В колонном и собрались, чтобы обсудить рецензию Орсанова.
Последним выступил Тучинский. Так принято во всех учреждениях — глава выступает последним. Так было принято и в редакции — редактор подводит черту. Но на этот раз случилось иначе. Тучинский не обобщал и не закруглял, он говорил, как все. Волнуясь, говорил о своем, думанном и передуманном, выношенном в душе. И как многие, кто выступал до него, Тучинский забыл о самой рецензии. Пожалуй, только Волков — он открыл обсуждение — в полной мере ссылался на нее. А потом произошел взрыв — взрыв желания говорить, обсуждать, делиться мнениями, ибо мысли, высказанные Волковым, и были тем, что вызвало на широкий разговор, возможно давно желанный, давно созревший.
Тучинский выступил в тот момент, когда обычно в редакции идет завершающая и всегда очень интенсивная, нервозно-торопливая работа над завтрашним номером газеты. Тут же, в колонном, срочно вписывал что-то в сверстанную полосу Волков; вызвали в типографию Лесько; заведующий отделом партийной жизни Калугин изыскивал, что можно еще сократить в корреспонденции, потому что на полях последнего варианта сверстанной полосы чернел ненавистный «хвост» — неуместившиеся строки… И хотя шла вся эта работа, хотя было уже поздно и, пожалуй, все устали, было жалко, что дискуссия заканчивается.
Рябинин и Орсанов сидели недалеко друг от друга, в одном ряду. Орсанов молчал в течение всей дискуссии. Слегка отодвинувшись вместе со своим стулом от соседей и положив ногу на ногу, рисовал что-то на папиросной коробке. Коробка, новая, с белоснежными торцами, но уже измятая, лежала у него на коленке. Иногда Орсанов менял позу, но не переставал черкать авторучкой по коробке. По мере того как шло обсуждение, коробка гуще и гуще покрывалась синими чернильными черточками.
Рябинин сидел возле полуколонны, несколько укрывшись за ней, и до конца дискуссии не проронил ни слова.
Конечно, он хотел бы выступить. Ох, как много можно было бы сказать! Но Рябинин знал, что сделал правильно, воздержавшись. Накануне приказал себе: будешь молчать, так честнее. Честнее прежде всего по отношению к Нине.
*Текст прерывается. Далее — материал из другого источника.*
(* ===== verification/Tpm.v ===== *)
(** * Tpm: the TPM identity on Linux and the choice of the identity

    [LoadOrCreateTPM] of [internal/identity/tpm_linux_real.go], with its key
    and certificate files and the tpm2-tools it runs, [Load] of [load.go],
    and the check of a certificate chain ([Verify] of [identity.go]).  The
    tools, X.509 and PEM are arguments. *)

From stdpp Require Import gmap.
From S2P Require Import Prelude GoStrings Crypto Identity.

(** The files of the identity directory, by name. *)
Notation files := (gmap string bytes).

(** What a start meets.  A tool changes the files and may fail with a message
    ([runTPM2]). *)
Record tpm_env : Type := mkTpmEnv {
  te_mkdir : option string;
  te_device : bool;                                     (** [hasTPMDevice] *)
  te_lookpath : option string;                          (** [tpm2_createprimary] in the path *)
  te_run : string -> list string -> files -> files * option string;
  te_pem : bytes -> option bytes;                       (** [pem.Decode] *)
  te_pkix : bytes -> res (option bytes);                (** [ParsePKIXPublicKey]: an ECDSA key or another *)
  te_now : Z;
  te_NotAfter : bytes -> Z;                             (** of a certificate that parses *)
  te_serial : res Z;
  te_create : Z -> bytes -> res bytes;                  (** [CreateCertificate] for the public key *)
  te_write : option (string * option bytes);            (** [WriteFile] of the certificate fails, with what it left *)
  te_manufacturer : string;                             (** [linuxTPMManufacturer] *)
}.

(** [tpm2ToolKey] *)
Record tpm2ToolKey : Type := mkToolKey { tk_ctxPath : string; tk_pub : bytes }.

Definition primary : string := "tpm_primary.ctx".
Definition pubFile : string := "tpm_key.pub".
Definition privFile : string := "tpm_key.priv".
Definition keyCtx : string := "tpm_key.ctx".
Definition pubPEM : string := "tpm_public.pem".
Definition linuxTPMCertFile : string := "tpm_identity.cer".

Definition newTPM2ToolKey (e : tpm_env) (fs : files) (ctxPath pem : string) : res tpm2ToolKey :=
  match fs !! pem with
  | None => Err "no such file or directory"
  | Some data =>
    match te_pem e data with
    | None => Err "decode TPM public PEM"
    | Some block =>
      pub ← te_pkix e block;
      match pub with
      | None => Err "TPM public key is of another kind, want ECDSA"
      | Some pub => Ok (mkToolKey ctxPath pub)
      end
    end
  end.

(** [runTPM2] with the error the caller makes of it. *)
Definition tool (e : tpm_env) (what name : string) (args : list string) (fs : files) : files * option string :=
  let '(fs, err) := te_run e name args fs in
  (fs, option_map (fun msg => (what ++ ": " ++ name ++ ": " ++ msg)%string) err).

(** The tools that create the key, in order; the first error ends it. *)
Fixpoint tools (e : tpm_env) (calls : list (string * string * list string)) (fs : files) : files * option string :=
  match calls with
  | [] => (fs, None)
  | (what, name, args) :: calls =>
    let '(fs, err) := tool e what name args fs in
    match err with Some err => (fs, Some err) | None => tools e calls fs end
  end.

Definition key_calls : list (string * string * list string) :=
  [("create TPM primary", "tpm2_createprimary", ["-C"; "o"; "-G"; "ecc"; "-c"; primary]);
   ("create TPM key", "tpm2_create", ["-C"; primary; "-G"; "ecc"; "-u"; pubFile; "-r"; privFile]);
   ("load TPM key", "tpm2_load", ["-C"; primary; "-u"; pubFile; "-r"; privFile; "-c"; keyCtx]);
   ("read TPM public key", "tpm2_readpublic", ["-c"; keyCtx; "-o"; pubPEM; "-f"; "pem"])]%string.

Definition loadOrCreateLinuxTPMKey (e : tpm_env) (fs : files) : files * res tpm2ToolKey :=
  if bool_decide (is_Some (fs !! keyCtx)) && bool_decide (is_Some (fs !! pubPEM))
  then (fs, newTPM2ToolKey e fs keyCtx pubPEM)
  else
    let '(fs, err) := tools e key_calls fs in
    match err with
    | Some err => (fs, Err err)
    | None => (fs, newTPM2ToolKey e fs keyCtx pubPEM)
    end.

Section Tpm.
Context `{Crypto}.

(** A certificate on disk that parses and has not expired is used. *)
Definition usable_cert (e : tpm_env) (fs : files) : option bytes :=
  der ← fs !! linuxTPMCertFile;
  if is_ok (ParseCertificate der) && (te_now e <? te_NotAfter e der) then Some der else None.

Definition loadOrCreateLinuxTPMCert (e : tpm_env) (fs : files) (key : tpm2ToolKey) : files * res bytes :=
  match usable_cert e fs with
  | Some der => (fs, Ok der)
  | None =>
    match te_serial e with
    | Err err => (fs, Err err)
    | Ok serial =>
      match te_create e serial (tk_pub key) with
      | Err err => (fs, Err ("create TPM cert: " ++ err)%string)
      | Ok der =>
        match te_write e with
        | Some (err, left_) => (partial_alter (fun old => match left_ with Some b => Some b | None => old end) linuxTPMCertFile fs, Err err)
        | None =>
          let fs := <[linuxTPMCertFile := der]> fs in
          (fs, match ParseCertificate der with Err err => Err err | Ok _ => Ok der end)
        end
      end
    end
  end.

(** The signer of a key is the tool; it takes the digest. *)
Definition LoadOrCreateTPM (e : tpm_env) (sign : tpm2ToolKey -> bytes -> res bytes) (fs : files) : files * res Identity :=
  match te_mkdir e with
  | Some err => (fs, Err err)
  | None =>
    if negb (te_device e) then (fs, Err "no TPM device found")
    else match te_lookpath e with
         | Some err => (fs, Err ("tpm2-tools not installed: " ++ err)%string)
         | None =>
           let '(fs, key) := loadOrCreateLinuxTPMKey e fs in
           match key with
           | Err err => (fs, Err err)
           | Ok key =>
             let '(fs, cert) := loadOrCreateLinuxTPMCert e fs key in
             match cert with
             | Err err => (fs, Err err)
             | Ok der => (fs, Ok (mkIdentity None (Some (sign key)) BackendTPM
                                    (Some (mkBundle der [] [] (te_manufacturer e) "2.0"))))
             end
           end
         end
  end.

(** [Load]: the TPM identity, or else the software one. *)
Definition Load (e : tpm_env) (sign : tpm2ToolKey -> bytes -> res bytes) (fs : files) (software : files -> files * res Identity)
  : files * res Identity :=
  match te_mkdir e with
  | Some err => (fs, Err ("identity dir: " ++ err)%string)
  | None =>
    let '(fs, id) := LoadOrCreateTPM e sign fs in
    match id with Ok id => (fs, Ok id) | Err _ => software fs end
  end.

(** [tpm2ToolKey.Sign]; [hash] is the name and the size of the hash the caller
    says it used, [temp] the outcome of the temporary directory and of
    writing the digest there, [run] the error of [tpm2_sign], [raw] the
    signature file read, [marshal] the ASN.1 of the two halves.  The result has the digest signed. *)
Definition Sign (hash : option (string * nat)) (digest : bytes) (temp : option string)
    (run : string -> bytes -> option string) (raw : res bytes) (marshal : bytes -> bytes -> res bytes) : res bytes :=
  let digest := match hash with
                | Some (_, size) => if bool_decide (length digest <> size) then sha256 digest else digest
                | None => digest
                end in
  match temp with
  | Some err => Err err
  | None =>
    let alg := match hash with Some (name, _) => if bool_decide (name = "SHA-384") then "sha384" else "sha256" | None => "sha256" end%string in
    match run alg digest with
    | Some err => Err ("TPM sign: " ++ err)%string
    | None =>
      raw ← raw;
      if negb (length raw mod 2 =? 0)%nat then Err ("unexpected TPM signature length " ++ itoa (Z.of_nat (length raw)))%string
      else let half := (length raw / 2)%nat in marshal (take half raw) (drop half raw)
    end
  end.
End Tpm.

(** ** The certificate chain *)

(** The keys [MarshalPKIXPublicKey] may be given: that of a certificate, or a
    libp2p key (which wraps the ECDSA key). *)
Inductive any_key : Type :=
  | CertKey (c : cert)
  | Libp2pKey (k : bytes).

Record chain_lib : Type := mkChainLib {
  cl_Verify : cert -> list cert -> list cert -> option string;   (** leaf, roots, intermediates *)
  cl_MarshalPKIX : any_key -> res bytes;
  cl_UnmarshalECDSA : bytes -> res bytes;                        (** libp2p's *)
}.

Section Chain.
Context `{Crypto} (lib : chain_lib).

Definition equalPublicKeys (libp2pPubRaw : bytes) (c : cert) : bool :=
  match cl_MarshalPKIX lib (CertKey c) with
  | Err _ => false
  | Ok certDER =>
    match cl_UnmarshalECDSA lib libp2pPubRaw with
    | Err _ => false
    | Ok k => match cl_MarshalPKIX lib (Libp2pKey k) with
              | Err _ => false
              | Ok der => bool_decide (certDER = der)
              end
    end
  end.

(** [Verify]; an identity without a private key is a nil interface. *)
Definition Verify (a : option AttestationBundle) (id : Identity) : outcome (res unit) :=
  match a with
  | None => Return (Err "no attestation bundle")
  | Some a =>
    let certs :=
      mfrCA ← wrap_err "parse manufacturer CA: " (ParseCertificate (ManufacturerCA a));
      ekCert ← wrap_err "parse EK cert: " (ParseCertificate (EKCert a));
      akCert ← wrap_err "parse AK cert: " (ParseCertificate (AKCert a));
      match cl_Verify lib ekCert [mfrCA] [] with
      | Some err => Err ("EK cert not signed by manufacturer CA: " ++ err)%string
      | None => match cl_Verify lib akCert [mfrCA] [ekCert] with
                | Some err => Err ("AK cert chain invalid: " ++ err)%string
                | None => Ok akCert
                end
      end in
    match certs with
    | Err err => Return (Err err)
    | Ok akCert =>
      match PrivKey id with
      | None => Panic "nil pointer dereference"
      | Some k =>
        match cl_MarshalPKIX lib (CertKey akCert) with
        | Err err => Return (Err ("marshal AK public key: " ++ err)%string)
        | Ok _ => Return (if equalPublicKeys (ed25519_public k) akCert then Ok tt
                          else Err "identity public key does not match AK cert public key")
        end
      end
    end
  end.

(** [MarshalPKIXPublicKey] takes the standard library's key types only, so the
    comparison with a libp2p key fails and no bundle is ever accepted. *)
Lemma Verify_never_accepts a id :
  (forall k, exists err, cl_MarshalPKIX lib (Libp2pKey k) = Err err) -> Verify a id <> Return (Ok tt).
Proof.
  intros Hm. unfold Verify. destruct a as [a|]; [|done]. cbv zeta. destruct (_ ≫= _) as [ak|]; [|done].
  destruct (PrivKey id) as [k|]; [|done]. destruct (cl_MarshalPKIX lib (CertKey ak)) eqn:E; [|done].
  unfold equalPublicKeys. rewrite E. destruct (cl_UnmarshalECDSA lib (ed25519_public k)) as [k'|]; [|done].
  by destruct (Hm k') as [err ->].
Qed.
End Chain.

(** ** Lemmas *)

Section TpmFacts.
Context `{Crypto}.

(** A key that was loaded or created can be loaded again. *)
Lemma key_again e fs fs' key :
  (forall fs1 fs2, tools e key_calls fs1 = (fs2, None) -> is_Some (fs2 !! keyCtx) /\ is_Some (fs2 !! pubPEM)) ->
  loadOrCreateLinuxTPMKey e fs = (fs', Ok key) ->
  is_Some (fs' !! keyCtx) /\ is_Some (fs' !! pubPEM) /\ newTPM2ToolKey e fs' keyCtx pubPEM = Ok key.
Proof.
  intros Ht. unfold loadOrCreateLinuxTPMKey.
  destruct (bool_decide (is_Some (fs !! keyCtx)) && bool_decide (is_Some (fs !! pubPEM))) eqn:E.
  - apply andb_true_iff in E as [Hk%bool_decide_eq_true Hp%bool_decide_eq_true]. by intros [= <- ->].
  - destruct (tools e key_calls fs) as [fs1 [err|]] eqn:Et; [done|]. intros [= <- ->]. by destruct (Ht _ _ Et).
Qed.

(** A certificate that was loaded or created is on the disk. *)
Lemma cert_again e fs key fs' der :
  loadOrCreateLinuxTPMCert e fs key = (fs', Ok der) ->
  fs' !! linuxTPMCertFile = Some der /\ is_ok (ParseCertificate der) = true /\
  (forall name, name <> linuxTPMCertFile -> fs' !! name = fs !! name).
Proof.
  unfold loadOrCreateLinuxTPMCert, usable_cert. destruct (fs !! linuxTPMCertFile) as [d|] eqn:Ed; cbn.
  - destruct (is_ok (ParseCertificate d) && (te_now e <? te_NotAfter e d)) eqn:Eu.
    { intros [= <- <-]. by apply andb_true_iff in Eu as [? _]. }
    destruct (te_serial e) as [n|]; [|done]. destruct (te_create e n (tk_pub key)) as [new|]; [|done].
    destruct (te_write e) as [[]|]; [done|]. destruct (ParseCertificate new) eqn:Ep; [|done]. intros [= <- <-].
    rewrite lookup_insert_eq, Ep. split; [done|]. split; [done|]. intros. by apply lookup_insert_ne.
  - destruct (te_serial e) as [n|]; [|done]. destruct (te_create e n (tk_pub key)) as [new|]; [|done].
    destruct (te_write e) as [[]|]; [done|]. destruct (ParseCertificate new) eqn:Ep; [|done]. intros [= <- <-].
    rewrite lookup_insert_eq, Ep. split; [done|]. split; [done|]. intros. by apply lookup_insert_ne.
Qed.

(** A later start on the same machine. *)
Record later (e e' : tpm_env) : Prop := {
  lt_mkdir : te_mkdir e' = None;
  lt_device : te_device e' = true;
  lt_lookpath : te_lookpath e' = None;
  lt_pem : te_pem e' = te_pem e;
  lt_pkix : te_pkix e' = te_pkix e;
  lt_NotAfter : te_NotAfter e' = te_NotAfter e;
  lt_manufacturer : te_manufacturer e' = te_manufacturer e;
}.
End TpmFacts.

(** ** Properties *)


(** A machine with a TPM: loading writes the context, reading the public key
    its PEM file. *)
Definition sample_tpm : tpm_env :=
  mkTpmEnv None true None
    (fun name args fs => if bool_decide (name = "tpm2_load") then (<[keyCtx := [x01]]> fs, None)
                         else if bool_decide (name = "tpm2_readpublic") then (<[pubPEM := [x07]]> fs, None) else (fs, None))
    Some (fun b => Ok (Some b)) 0 (fun _ => 100) (Ok 5) (fun _ pub => Ok (x30 :: pub)) None "Linux TPM 2.0".

(** The next start: nothing can be created. *)
Definition sample_tpm_later : tpm_env :=
  mkTpmEnv None true None (fun _ _ fs => (fs, Some "TPM is busy"%string)) Some (fun b => Ok (Some b)) 10 (fun _ => 100)
    (Err "no entropy") (fun _ _ => Err "no signature") (Some ("read-only file system"%string, None)) "Linux TPM 2.0".

Definition sample_signer (k : tpm2ToolKey) (digest : bytes) : res bytes := Ok (tk_pub k ++ digest).


(** A key that is made anew keeps the certificate of the old one: proofs are
    then signed with a key the certificate does not have. *)
Example recreated_key_keeps_certificate :
  let fs : files := <[linuxTPMCertFile := [x30; x09]]> ∅ in
  match LoadOrCreateTPM sample_tpm sample_signer fs with
  | (_, Ok id) => option_map AKCert (Attestation id) = Some [x30; x09] /\
                  option_map (fun s => s [x00]) (Signer id) = Some (Ok [x07; x00])
  | _ => False
  end.
Proof. by vm_compute. Qed.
Любовь — это когда все сильно: и жалость, и ревность, и мнительность, и противоречия, раздирающие человека, и удивительная уступчивость, удивительная готовность прощать. Пожалуй, после отъезда Ногина Рябинин особенно полно почувствовал это. И, наверное, никогда еще он не испытывал столь острого желания сделать все для своей Нины. Случалось даже, что Рябинин готов был отступить. Но едва ему представлялся Орсанов, как вспоминалось все, в душе словно лопалась какая-то перемычка, ярость затопляла Рябинина, и от кратковременного умиротворения и размягченности не оставалось и следа.
Он ждал схватки. И все-таки внушил себе: на дискуссии ты будешь молчать. Пусть борьба будет честной, без поддержки извне, без использования каких-либо оборачивающихся против Орсанова обстоятельств.
Обсуждение рецензии было таким обстоятельством.
Как того и хотел Волков, рецензию размножили на машинке и раздали сотрудникам редакции. Читая ее, Рябинин был придирчив, — не к ней, а к себе. Но напиши рецензию не Орсанов, а кто-то другой, Рябинин все равно не согласился бы с ней.
По сути, Орсанов сделал обозрение всей нынешней программы областного драматического театра. Но выделил две постановки: премьеру и еще один спектакль, показанный в середине прошлого сезона и возобновленный в этом. Рябинин, доведись ему готовить рецензию, написал бы только о премьере. И написал бы восторженно.
Рябинин был трудным, едва ли не привередливым зрителем. В последние годы спектакли на современную тему он шел смотреть с большой неохотой: слишком часто они разочаровывали его. Особенно раздражало, что звучавшие на сцене дорогие Рябинину высокие, значительные слова казались искусственно вложенными в уста героев; подмывало встать и крикнуть на весь зал: не то, не то!
Но как раз на этой премьере не довелось испытать ничего подобного. Все было хорошо в пьесе: и общественный конфликт, и гражданский пафос героев, и их думы и слова о высоком, — все отвечало самому строю чувств героев и было правдой.